The full version of HIWeather Newsletter January 2024
Jan 2024
January 2024

May I start by wishing everyone a very happy and productive 2024.

The start of a new year is always a good time to take stock and to redirect our efforts towards the most important priorities. This is a particularly significant year for HIWeather as it will be our last. HIWeather will finish, formally, at the end of the year, which means we have only a limited time left to achieve our goals. There are key pieces of work that need to be finished – publications from the Impact-Based Forecasting project, the Value Chain project, and the Citizen Science project; the social science experiment in the Paris2024 RDP; and the Value Chain database. Most important in this final year will be the Knowledge Transfer activities that will maximise the legacy from HIWeather and hence its long-term impact. Much of that legacy will lie in the new WWRP projects, which will be spinning up this year. Those involved in the new projects will have the opportunity to bring HIWeather concepts to bear in new contexts, especially in the Hydrology, PEOPLE, and African Nowcasting projects (see elsewhere in this newsletter for more on the new projects).

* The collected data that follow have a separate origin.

(** What stays the same through the loop. *)
Record loop_kept (p : Z) (st st' : srng_test) (store store' : skbs) (pipe pipe' : srng_test_pipe)
    (w w' : world) : Prop := {
  lk_pipes : st_pipes st' = [pipe'];
  lk_owned : pipe_owned pipe' = pipe_owned pipe;
  lk_config : st_config_ptr st' = st_config_ptr st;
  lk_store : delete p store' = delete p store;
  lk_len : ∃ b b', store !! p = Some b ∧ store' !! p = Some b' ∧
    length (skb_data (sb_buf b')) = length (skb_data (sb_buf b));
  lk_same : same_resources w w';
  lk_keeps : keeps w w'
}.

(** One round: the message is written and sent, or the ring is full. *)
Lemma send_round hal st store s pipe ring b p w a t i :
  sending hal st store s pipe ring b p w a t →
  ∃ store1 ret hal1 st1 s1 pipe1 ring1 b1 a1 w1,
    do_skb_write store p 0 (word_bytes big i) w = Done (store1, w) ∧
    wireless_simu_hal_srng_test_send mmio_addr hal st store1 p 0 0 w = Done ((ret, hal1, st1), w1) ∧
    sending hal1 st1 store1 s1 pipe1 ring1 b1 p w1 a1 t ∧
    loop_kept p st st1 store store1 pipe pipe1 w w1 ∧ test_changed hal hal1.
Proof.
  intros [[[Hp Hr] Hrid Hs Hu (k & Hk & Hmask & Hslots & Hwi) He Hi Hol] [Hb Hlen]].
  assert (length (word_bytes big i) = 4%nat) as Hw by by destruct big.
  destruct (skb_write_done store p b 0 (word_bytes big i) w Hb) as (b1 & Ewr & _ & _ & Hlen1 & _); [lia|].
  set (store1 := <[p := b1]> store) in *.
  assert (send_ready mmio_addr hal st store1 s ring b1 p 0 w a t) as Hready.
  { split; try done; [exists pipe; by rewrite Hp|subst store1; apply lookup_insert_eq|by rewrite Hslots]. }
  destruct (test_send_cases mmio_addr hal st store1 s ring b1 p 0 w a t 0 Hready)
    as (room & s1 & pipe0 & w1 & _ & Hp0 & _ & Erun & Hl1 & He1 & Hsteps & Hsame & _).
  destruct (Source.reach_keeps _ P Q _ _ Hsteps Hi Hol) as [Hkeeps Hol1]. cbn in Hkeeps, Hol1.
  rewrite Hp in Hp0. cbn in Hp0. simplify_eq.
  set (ring1 := if room then _ else ring) in Erun.
  assert (tr_hal_ring_id ring1 = tr_hal_ring_id ring ∧
    held ring_size_src (Some ring1) = held ring_size_src (Some ring) ∧
    tr_nentries_mask ring1 = Z.ones k ∧ Z.of_nat (length (tr_skb ring1)) = 2 ^ k ∧
    0 ≤ tr_write_index ring1 < 2 ^ k) as (Hid & Hheld & Hm1 & Hlen2 & Hwi1).
  { subst ring1. destruct room; [|done]. cbn. rewrite length_insert, Hmask, Z.land_ones by lia.
    split_and!; try done; apply Z.mod_pos_bound, Z.pow_pos_nonneg; lia. }
  eexists store1, _, _, _, s1, (pipe0 <| pipe_src_ring := Some ring1 |>), ring1, b1, _, w1.
  split; [exact Ewr|]. split; [exact Erun|]. apply and_assoc. split; [|rewrite Hrid; apply put_srng_changed].
  split; split; [split|..]; try done.
  - split; [|done]. cbn. by rewrite Hp.
  - by rewrite Hid.
  - cbn. rewrite Hid. apply list_lookup_insert_eq. by eapply lookup_lt_Some.
  - by exists k.
  - by rewrite He1.
  - by apply (Source.reach_inv _ _ _ Hsteps).
  - split; [apply lookup_insert_eq|]. lia.
  - cbn. by rewrite Hp.
  - unfold pipe_owned. cbn [pipe_src_ring pipe_dst_ring pipe_status_ring update update_with].
    by rewrite Hheld, Hr.
  - subst store1. by rewrite delete_insert_eq.
  - exists b, b1. split_and!; [done|apply lookup_insert_eq|done].
Qed.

This year’s conferences and workshops will be our opportunity to tell our colleagues and stakeholder communities what we have learned and why it is important. Our own final conference in Germany in September will be especially significant as an opportunity to look back at a decade of successful research, to review the progress that has been made and the extent to which it has influenced forecasting, warning and disaster management, and to look forward to future challenges in a world where early warning and early action are growing in importance as a key adaptation to climate change. Nowhere is this learning more needed than in meeting the UN Secretary General’s challenge for everyone to be protected by weather warnings by 2027.

Please put the conference dates (9 – 13 September) in your diary and sign up to be sent more information as it is produced. I look forward to seeing many of you there. We shall also be producing an end of project summary document to celebrate the impact of HIWeather on the forecasting and warning of high impact weather around the world, so please keep us informed of any activities you are aware of that have been influenced by HIWeather.

Brian Golding

Co-chair of HIWeather

NEWS

Relevant Meetings

HIWeather Final Conference

The final conference of HIWeather will be held from 9 to 13 September 2024 in Germany!

Over the past 10 years the HIWeather project in the World Weather Research Programme of WMO has focused the attention of researchers across the world and across many disciplines on the challenges of making forecasts and warnings more effective in saving lives and reducing damage and disruption from weather-related hazards.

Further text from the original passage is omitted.